DATA FOR REVIEW ->

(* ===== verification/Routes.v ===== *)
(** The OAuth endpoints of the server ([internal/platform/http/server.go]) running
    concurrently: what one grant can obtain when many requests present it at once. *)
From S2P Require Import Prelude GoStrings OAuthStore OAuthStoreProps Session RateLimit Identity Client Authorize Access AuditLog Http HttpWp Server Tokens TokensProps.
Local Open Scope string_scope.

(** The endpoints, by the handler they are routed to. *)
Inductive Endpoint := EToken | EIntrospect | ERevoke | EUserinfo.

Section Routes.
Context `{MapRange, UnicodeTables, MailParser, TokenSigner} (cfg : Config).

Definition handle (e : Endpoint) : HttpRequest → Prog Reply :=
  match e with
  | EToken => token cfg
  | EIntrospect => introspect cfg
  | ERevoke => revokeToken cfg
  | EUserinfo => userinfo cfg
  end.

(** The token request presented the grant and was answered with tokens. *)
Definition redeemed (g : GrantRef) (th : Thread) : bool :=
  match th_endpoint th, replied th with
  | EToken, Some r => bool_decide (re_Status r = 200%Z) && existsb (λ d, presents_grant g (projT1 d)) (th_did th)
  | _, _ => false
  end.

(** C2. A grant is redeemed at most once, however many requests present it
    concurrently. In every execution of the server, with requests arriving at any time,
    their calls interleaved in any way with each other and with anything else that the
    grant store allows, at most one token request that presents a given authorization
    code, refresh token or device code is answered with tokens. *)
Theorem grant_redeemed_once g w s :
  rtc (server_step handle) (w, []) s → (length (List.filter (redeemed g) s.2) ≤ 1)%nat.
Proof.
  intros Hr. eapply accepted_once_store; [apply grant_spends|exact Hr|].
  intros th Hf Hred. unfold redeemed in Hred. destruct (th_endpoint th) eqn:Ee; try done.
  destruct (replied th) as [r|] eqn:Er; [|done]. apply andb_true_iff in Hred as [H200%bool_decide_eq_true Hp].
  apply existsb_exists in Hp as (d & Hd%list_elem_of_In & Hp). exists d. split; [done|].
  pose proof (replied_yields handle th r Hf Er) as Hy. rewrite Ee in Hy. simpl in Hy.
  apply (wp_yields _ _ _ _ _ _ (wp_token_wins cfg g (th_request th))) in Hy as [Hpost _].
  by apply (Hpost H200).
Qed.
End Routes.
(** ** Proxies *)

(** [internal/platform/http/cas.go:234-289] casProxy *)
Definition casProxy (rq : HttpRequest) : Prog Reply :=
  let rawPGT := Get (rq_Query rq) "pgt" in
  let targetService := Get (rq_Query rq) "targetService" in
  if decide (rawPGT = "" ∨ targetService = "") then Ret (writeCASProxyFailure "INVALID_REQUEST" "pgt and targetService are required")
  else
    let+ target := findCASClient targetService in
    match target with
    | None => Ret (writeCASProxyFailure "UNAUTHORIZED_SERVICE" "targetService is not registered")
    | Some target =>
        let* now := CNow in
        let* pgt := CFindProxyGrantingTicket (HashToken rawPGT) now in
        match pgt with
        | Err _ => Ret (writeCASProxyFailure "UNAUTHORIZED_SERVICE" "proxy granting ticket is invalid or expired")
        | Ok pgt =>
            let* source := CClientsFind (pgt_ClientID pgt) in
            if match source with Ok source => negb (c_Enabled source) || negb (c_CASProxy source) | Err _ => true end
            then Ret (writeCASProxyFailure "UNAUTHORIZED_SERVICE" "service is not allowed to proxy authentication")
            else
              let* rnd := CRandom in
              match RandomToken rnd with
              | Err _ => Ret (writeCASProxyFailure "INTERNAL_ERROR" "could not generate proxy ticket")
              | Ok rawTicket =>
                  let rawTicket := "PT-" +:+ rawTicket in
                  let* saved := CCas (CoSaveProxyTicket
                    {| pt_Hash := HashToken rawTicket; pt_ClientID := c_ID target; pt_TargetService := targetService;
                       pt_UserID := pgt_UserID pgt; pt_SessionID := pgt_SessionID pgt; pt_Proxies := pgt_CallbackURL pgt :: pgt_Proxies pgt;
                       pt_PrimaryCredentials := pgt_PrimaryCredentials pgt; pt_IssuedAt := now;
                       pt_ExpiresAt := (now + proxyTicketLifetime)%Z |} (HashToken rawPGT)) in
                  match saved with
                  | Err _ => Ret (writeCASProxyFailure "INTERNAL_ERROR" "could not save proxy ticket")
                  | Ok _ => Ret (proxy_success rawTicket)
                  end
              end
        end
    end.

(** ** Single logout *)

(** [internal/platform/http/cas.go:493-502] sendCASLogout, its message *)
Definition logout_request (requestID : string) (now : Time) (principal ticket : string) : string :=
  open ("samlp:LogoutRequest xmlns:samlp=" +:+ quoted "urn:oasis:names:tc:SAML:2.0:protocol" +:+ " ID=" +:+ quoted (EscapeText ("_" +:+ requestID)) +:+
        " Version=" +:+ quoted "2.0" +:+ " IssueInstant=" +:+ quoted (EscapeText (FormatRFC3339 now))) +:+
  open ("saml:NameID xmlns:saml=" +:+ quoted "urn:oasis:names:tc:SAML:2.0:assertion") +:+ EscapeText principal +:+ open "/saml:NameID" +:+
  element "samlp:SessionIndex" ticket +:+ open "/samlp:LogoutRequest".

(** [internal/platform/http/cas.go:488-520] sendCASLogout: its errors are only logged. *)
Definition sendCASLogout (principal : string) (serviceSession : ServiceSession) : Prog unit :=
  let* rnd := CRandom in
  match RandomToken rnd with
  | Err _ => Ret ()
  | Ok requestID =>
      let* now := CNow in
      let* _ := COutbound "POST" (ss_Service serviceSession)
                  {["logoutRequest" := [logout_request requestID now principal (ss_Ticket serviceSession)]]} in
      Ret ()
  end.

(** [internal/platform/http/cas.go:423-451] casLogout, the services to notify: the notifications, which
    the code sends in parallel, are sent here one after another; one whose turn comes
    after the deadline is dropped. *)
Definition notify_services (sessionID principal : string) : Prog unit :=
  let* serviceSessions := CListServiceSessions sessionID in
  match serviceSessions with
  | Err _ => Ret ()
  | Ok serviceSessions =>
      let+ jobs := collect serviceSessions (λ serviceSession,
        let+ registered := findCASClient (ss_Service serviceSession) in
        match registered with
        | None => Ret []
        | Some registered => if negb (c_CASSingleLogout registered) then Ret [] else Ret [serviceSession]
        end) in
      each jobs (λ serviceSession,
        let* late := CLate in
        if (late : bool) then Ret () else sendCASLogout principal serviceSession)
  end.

EXERCISE REQUIREMENTS ->
Using the entries above, output exactly the lines between the line holding "EIntrospect => introspect cfg" and the line holding "let rawPGT := Get", end lines included, and nothing more.

RESULT ->
  | EIntrospect => introspect cfg
  | ERevoke => revokeToken cfg
  | EUserinfo => userinfo cfg
  end.

(** The token request presented the grant and was answered with tokens. *)
Definition redeemed (g : GrantRef) (th : Thread) : bool :=
  match th_endpoint th, replied th with
  | EToken, Some r => bool_decide (re_Status r = 200%Z) && existsb (λ d, presents_grant g (projT1 d)) (th_did th)
  | _, _ => false
  end.

(** C2. A grant is redeemed at most once, however many requests present it
    concurrently. In every execution of the server, with requests arriving at any time,
    their calls interleaved in any way with each other and with anything else that the
    grant store allows, at most one token request that presents a given authorization
    code, refresh token or device code is answered with tokens. *)
Theorem grant_redeemed_once g w s :
  rtc (server_step handle) (w, []) s → (length (List.filter (redeemed g) s.2) ≤ 1)%nat.
Proof.
  intros Hr. eapply accepted_once_store; [apply grant_spends|exact Hr|].
  intros th Hf Hred. unfold redeemed in Hred. destruct (th_endpoint th) eqn:Ee; try done.
  destruct (replied th) as [r|] eqn:Er; [|done]. apply andb_true_iff in Hred as [H200%bool_decide_eq_true Hp].
  apply existsb_exists in Hp as (d & Hd%list_elem_of_In & Hp). exists d. split; [done|].
  pose proof (replied_yields handle th r Hf Er) as Hy. rewrite Ee in Hy. simpl in Hy.
  apply (wp_yields _ _ _ _ _ _ (wp_token_wins cfg g (th_request th))) in Hy as [Hpost _].
  by apply (Hpost H200).
Qed.
End Routes.
(** ** Proxies *)

(** [internal/platform/http/cas.go:234-289] casProxy *)
Definition casProxy (rq : HttpRequest) : Prog Reply :=
  let rawPGT := Get (rq_Query rq) "pgt" in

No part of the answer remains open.